Pipelines carrying drinking water are running close to drains and often dirty water is seeping into these supply lines. This has resulted in the outbreak of jaundice in the city. Incidents of people suffering from jaundice have been reported from eight localities in the past eight days.
'Over the past one week, 474 drinking water pipeline leakage points have been detected in the areas from where jaundice cases have been reported. But, replacement of pipeline has been done in 198 such points,' Cuttack collector Nirmal Chandra Mishra said.
'What has added to our problem is that many of these pipelines are buried under silt in the drains. Unless the Cuttack Municipal Corporation removes the sludge from the drains, it is becoming difficult for us to replace the pipelines,' said executive engineer of the department Arun Nayak.
However, municipal commissioner Gyanaranjan Das said: 'Silt deposits should not be a problem for work on the pipelines passing through drains as job is on to clear the water channels and the branch drains. Besides, we have deployed seven persons to take up the de-siltation job at every location where the department wants to take up the pipeline replacement work.'
'The government has already been moved to provide Rs 15-crore contingency fund to fix leaking and corroding pipelines,' the collector said.
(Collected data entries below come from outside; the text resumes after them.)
Lemma extended_ok codes : color_ok (extended codes).1 ∧ (length (extended codes).2 ≤ length codes)%nat.
Proof.
  destruct codes as [|v codes]; cbn; [done|]. destruct (v =? 5).
  - pose proof (byte_ok codes) as [Hb Hl]. destruct (byte codes) as [i rest]. cbn in *. split; [by apply palette_ok|lia].
  - destruct (v =? 2); [|cbn; lia]. pose proof (byte_ok codes) as [Hb Hl]. destruct (byte codes) as [r c1]. cbn in Hb, Hl.
    pose proof (byte_ok c1) as [Hb1 Hl1]. destruct (byte c1) as [g c2]. cbn in Hb1, Hl1.
    pose proof (byte_ok c2) as [Hb2 Hl2]. destruct (byte c2) as [b c3]. cbn in *. lia.
Qed.

Lemma named_ok i : i ≤ 15 → color_ok (named i).
Proof. intros Hi. unfold named, u8_max. destruct (N.leb_spec i 255); cbn; lia. Qed.

Lemma sgr_ok s code : style_ok s → style_ok (sgr s code).
Proof.
  intros [Hf Hb]. unfold sgr.
  repeat match goal with
  | |- style_ok (if ?c then _ else _) => destruct c eqn:?; [try done|]
  end; try done.
  all: match goal with H : _ = true |- _ => apply andb_true_iff in H as [?%N.leb_le ?%N.leb_le] end.
  all: split; cbn; try done; apply named_ok; lia.
Qed.

Lemma apply_codes_ok fuel s codes : style_ok s → style_ok (apply_codes fuel s codes).
Proof.
  revert s codes. induction fuel as [|fuel IH]; intros s codes Hs; [done|]. destruct codes as [|code codes]; [done|]. cbn.
  destruct ((code =? 38) || (code =? 48)).
  - pose proof (extended_ok codes) as [Hc _]. destruct (extended codes) as [color rest]. apply IH. destruct Hs. by destruct (code =? 38).
  - apply IH. by apply sgr_ok.
Qed.

Lemma apply_ok s parameters : style_ok s → style_ok (apply s parameters).
Proof. intros Hs. unfold apply. case_bool_decide; [done|]. by apply apply_codes_ok. Qed.

(** ** Escapes take what they read *)

Lemma skip_osc_suffix previous chars : skip_osc previous chars `suffix_of` chars.
Proof.
  revert previous. induction chars as [|c chars IH]; intros previous; cbn; [done|].
  destruct (_ || _); [by apply suffix_cons_r|]. apply suffix_cons_r, IH.
Qed.

Lemma read_csi_suffix parameters chars : (read_csi parameters chars).2 `suffix_of` chars.
Proof.
  revert parameters. induction chars as [|c chars IH]; intros parameters; cbn; [done|].
  destruct (_ && _); [by apply suffix_cons_r|]. apply suffix_cons_r, IH.
Qed.

Lemma escape_spec s chars : style_ok s → style_ok (escape s chars).1 ∧ (escape s chars).2 `suffix_of` chars.
Proof.
  intros Hs. unfold escape. destruct chars as [|c rest]; [done|]. destruct (c =? 93); [split; [done|apply skip_osc_suffix]|].
  destruct (c =? 91).
  - pose proof (read_csi_suffix [] rest) as Hr. destruct (read_csi [] rest) as [[parameters e] left]. cbn in *.
    split; [case_bool_decide; [by apply apply_ok|done]|]. by apply suffix_cons_r.
  - destruct (_ || _); cbn; (split; [done|]); apply suffix_cons_r; [|done]. apply suffix_drop.
Qed.

(** ** Runs *)

(** What a character is shown as. *)
Definition shown (c : N) : N := if c =? 9 then 32 else c.

(** A line's runs: none empty, no control character in any, neighbours of
    different styles, every color in range. *)
Fixpoint runs_ok (rs : list (Style * list N)) : Prop :=
  match rs with
  | [] => True
  | (s, text) :: rs =>
      style_ok s ∧ text ≠ [] ∧ Forall (λ c, is_control c = false) text ∧
      match rs with (s', _) :: _ => s ≠ s' | [] => True end ∧ runs_ok rs
  end.

Definition text_of (rs : list (Style * list N)) : list N := rs ≫= snd.

Lemma runs_ok_push rs s c :
  runs_ok rs → style_ok s → is_control c = false → runs_ok (push_char rs s c) ∧ text_of (push_char rs s c) = text_of rs ++ [c].
Proof.
  intros Hok Hs Hc. unfold push_char.
  assert (∀ rs0 rs1 : list (Style * list N), text_of (rs0 ++ rs1) = text_of rs0 ++ text_of rs1) as Htext by (intros; apply bind_app).
  assert (∀ s', style_ok s' → runs_ok [(s', [c])]) as Hone by (intros s' Hs'; cbn; split_and!; try done; by apply Forall_singleton).
  destruct rs as [|[ls text] rs _] using rev_ind; [split; [by apply Hone|done]|]. rewrite last_snoc.
  assert (∀ rs x, runs_ok (rs ++ [x]) ↔ runs_ok rs ∧ runs_ok [x] ∧ match last rs with Some (s', _) => s' ≠ x.1 | None => True end) as Hsplit.
  { clear. intros rs [s text]. induction rs as [|[s0 t0] rs IH]; cbn -[last]; [tauto|].
    destruct rs as [|[s1 t1] rs]; cbn -[last] in *; [cbn; tauto|]. rewrite IH.
    change (last ((s0, t0) :: (s1, t1) :: rs)) with (last ((s1, t1) :: rs)). tauto. }
  apply Hsplit in Hok as (Hrs & (Hls & Hne & Htx & _) & Hlast). case_bool_decide as E.
  - subst ls. rewrite removelast_last. split.
    + apply Hsplit. split; [done|]. split; [|done]. cbn. split_and!; try done; [by destruct text|]. apply Forall_app. split; [done|by apply Forall_singleton].
    + rewrite !Htext. cbn. rewrite !app_nil_r. by rewrite app_assoc.
  - split.
    + apply Hsplit. split; [apply Hsplit; split_and!; try done; cbn; by split_and!|]. split; [by apply Hone|]. by rewrite last_snoc.
    + rewrite !Htext. cbn. by rewrite !app_nil_r.
Qed.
Though the department had started replacing the old pipelines in the affected pockets, a few officials, however, expressed concern over the lack of a concrete action plan that should be implemented to prevent such outbreaks in future.
'Contamination of drinking water due to leakage in pipelines is the only cause of the jaundice outbreak in the city. Since it will take some time to replace the old pipelines, we are appealing to the public to consume boiled cool water,' chief district medical officer (Cuttack) Dr Prafulla Behera told The Telegraph.
'Besides, 250 health workers have been provided with 1,000 water purifier halogen tablets each to distribute among the people in the affected areas to use them while drinking water,' he said.
Earlier after the spate of jaundice deaths in Sambalpur, the Cuttack district administration had, as a precautionary measure in the first week of January, divided the city into 10 zones and 20 teams consisting of the department officials, health officials, civic officials and councillors to check pipelines from the main supply to the domestic ones.
As the pipelines running under the roads will not be possible to examine immediately, focus was shifted to those near the drains, and along them. Domestic connections are also being checked to detect leakages and prevent possible contamination.
But, the checking process had only covered two of the 59 wards by the time jaundice outbreak took place in the city a week ago, sources said.
'Most of the points, where leakage in the pipelines has been detected so far, are in service connections to households, and several of them have been found to be unauthorised connections,' head of the standing committee for public health, water supply and drainage Ranjan Biswal told The Telegraph.
The preventive measures are being matched by intensive chlorination of piped water and other drinking water sources. 'Though the elaborate process of chlorination has begun, the purified water is not reaching the households due to multiple leakage points on the pipelines,' said the department's executive engineer.